V-Leute, Kriminelle in Staatsdienst zu nehmen, war nicht unüblich. Im 18. Jahrhundert nannte man solche Leute "Fleischmänner". Polizeispitzel, die "Kollegen" bekämpften. Ihr großes Wissen und ihre sozialen Kontakte waren oft hilfreich, bei der Festnahme bekannter Räuber. Der Bandit Abraham Picard wurde 1805 durch einen Fleischmann namens Meyer Regensburg festgenommen. Es kam aber auch vor, dass "Fleischmänner" relativ wertlose Informationen lieferten und selbst mit Banditen gemeinsame Sache machten. Die Große Niederländische Bande konnte 1798 oder 1799 einen ihrer größten Coups landen, weil ein Fleischmann ihnen die Tore geöffnet hatte.

Besonders abstoßend entwickelte sich das Spitzel-Unwesen in Preußen. Vigilanten waren gezwungen, immer wieder Kollegen zu denunzieren. Waren sie als Informanten wertlos, ließ man sie gnadenlos fallen, und Denunziation und Willkür waren Tür und Tor geöffnet.
 
Der Einsatz von "Fleischmännern", Vigilanten, Polizeispitzeln und Agents provocateur stieß bei vielen liberalen Juristen auf Kritik. Man erkannte an, dass Fleischmänner nützlich waren, dass sie gute Tipps lieferten, zu manchem Fahndungserfolg beitrugen, dass viele aber selbst kriminell waren und natürlich auch äußerst korrupt.
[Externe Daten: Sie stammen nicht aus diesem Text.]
(** * Session lifecycle and matchmaking coordinator of [server.js]

    A shallow embedding of the Socket.IO game server: the [GameSession] and
    [SessionManager] classes, the three per-connection handlers ([find],
    [getScore], [disconnect]) and the periodic [cleanup].  The file
    [server.js] holds two listings; the class-based one (with
    [SessionManager]) is embedded at top level, the handlers of the earlier
    listing (sessions kept in an object keyed by a counter) in the module
    [FirstListing]. *)

From stdpp Require Import base list strings numbers gmap sorting.


(** ** JavaScript values and array primitives *)

(** The payload fields the handlers read without trusting their type. *)
Inductive JsValue :=
  | JsUndefined
  | JsNumber (z : Z)
  | JsString (s : string).

#[global] Instance JsValue_eq_dec : EqDecision JsValue.
Proof. solve_decision. Defined.

(** [!v] is false exactly for truthy values. *)
Definition truthy (v : JsValue) : bool :=
  match v with
  | JsUndefined => false
  | JsNumber z => negb (z =? 0)%Z
  | JsString s => negb (String.eqb s "")
  end.

(** [typeof v === 'string'] *)
Definition typeof_string (v : JsValue) : bool :=
  match v with
  | JsString _ => true
  | _ => false
  end.

(** Code that may [throw new Error(message)]. *)
Inductive Result (A : Type) :=
  | Ok (a : A)
  | Throw (message : string).
Arguments Ok {A} a.
Arguments Throw {A} message.

Section arrays.
Context {A : Type}.

(** [arr.findIndex(p)]: first position satisfying [p], [-1] when none. *)
Fixpoint findIndex (p : A → bool) (arr : list A) : Z :=
  match arr with
  | [] => (-1)%Z
  | x :: rest =>
      if p x then 0%Z
      else let i := findIndex p rest in
           if (i <? 0)%Z then (-1)%Z else (i + 1)%Z
  end.

(** [arr[i]] for an integer [i]: [undefined] out of range. *)
Definition at_index (arr : list A) (i : Z) : option A :=
  if (i <? 0)%Z then None else arr !! Z.to_nat i.

(** [arr.splice(start, 1)]: a negative [start] counts from the end, and
    nothing is removed when the start position is past the end. *)
Definition splice1 (start : Z) (arr : list A) : list A :=
  let len := Z.of_nat (length arr) in
  let actual := if (start <? 0)%Z then Z.max (len + start) 0
                else Z.min start len in
  delete (Z.to_nat actual) arr.
End arrays.

(** ** The class-based listing *)

Definition MAX_SESSIONS : nat := 100.
Definition PLAYERS_PER_SESSION : nat := 4.
Definition SESSION_TIMEOUT : Z := (5 * 60 * 1000)%Z.

(** [{ name: data.name, socketId: socket.id }] *)
Record Player := mkPlayer {
  name : JsValue;
  socketId : string
}.

(** An element of [playersScore].  [getScore] pushes the payload object
    itself; only these two fields of it are ever read back. *)
Record Score := mkScore {
  score_name : JsValue;
  score : JsValue
}.

(** A [GameSession] object.  [ref] is the identity of the object (its
    allocation number): it is what [indexOf] compares, and a mutation of the
    object is seen through every alias of it. *)
Record GameSession := mkSession {
  ref : nat;
  players : list Player;
  playersScore : list Score;
  disconnectedPlayersCount : nat;
  createdAt : Z
}.

(** The [sessionManager] singleton, with the number of [GameSession]
    objects allocated so far (the identity of the next one). *)
Record SessionManager := mkManager {
  sessions : list GameSession;
  allocated : nat
}.

(** Assignments to the fields of a session object; its identity stays. *)
Definition with_players (this : GameSession) (l : list Player) : GameSession :=
  {| ref := ref this;
     players := l;
     playersScore := playersScore this;
     disconnectedPlayersCount := disconnectedPlayersCount this;
     createdAt := createdAt this |}.

Definition with_playersScore (this : GameSession) (l : list Score)
  : GameSession :=
  {| ref := ref this;
     players := players this;
     playersScore := l;
     disconnectedPlayersCount := disconnectedPlayersCount this;
     createdAt := createdAt this |}.

Definition with_disconnectedPlayersCount (this : GameSession) (n : nat)
  : GameSession :=
  {| ref := ref this;
     players := players this;
     playersScore := playersScore this;
     disconnectedPlayersCount := n;
     createdAt := createdAt this |}.

Definition same_object (a b : GameSession) : bool := ref a =? ref b.

(** [arr.indexOf(session)]: strict equality on objects is identity. *)
Definition indexOf (session : GameSession) (arr : list GameSession) : Z :=
  findIndex (same_object session) arr.

(** Writing the new contents [session] of a mutated object back: every
    alias of it in the array sees them. *)
Definition mutate (session : GameSession) (arr : list GameSession)
  : list GameSession :=
  (λ x, if same_object session x then session else x) <$> arr.

Definition set_sessions (m : SessionManager) (arr : list GameSession)
  : SessionManager :=
  {| sessions := arr; allocated := allocated m |}.

(** [GameSession.addPlayer] *)
Definition addPlayer (player : Player) (this : GameSession)
  : Result GameSession :=
  if PLAYERS_PER_SESSION <=? length (players this) then
    Throw "Session is full"
  else
    Ok (with_players this (players this ++ [player])).

(** [GameSession.isExpired], with [now] the value of [Date.now()]. *)
Definition isExpired (now : Z) (this : GameSession) : bool :=
  (SESSION_TIMEOUT <? now - createdAt this)%Z.

(** [SessionManager.cleanup] *)
Definition cleanup (now : Z) (m : SessionManager) : SessionManager :=
  set_sessions m
    (filter (λ session, negb (isExpired now session)) (sessions m)).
Landreiter, Gerichtsdiener, Landlieutenants, Fleischmänner oder wie sie auch hießen waren oft in der Bevölkerung verhasst. Der Landleutnant Emmeraner hatte Zigeunerinnen aus Galanthos Sippe festnehmen und misshandeln lassen. Darauf unternahm Galantho auf einen Angriff. Emmeraner wurde angeschossen, konnte aber zunächst flüchten. Als er starb jubelte Galanthos Bande Juchheißa, der Fleischmann ist todt!" Mitarbeiter von Emmeraner wurde verschont, nachdem sie geschworen hatten, künftig keinem Fleischmann zu dienen.

Der Einsatz fand aber auch Fürsprecher. Der Kriminalist Stieber argumentierte, dass bei der Verbrechensbekämpfung sei der Kriminalist auf Vigilanten angewiesen wie der Jäger auf Hunde.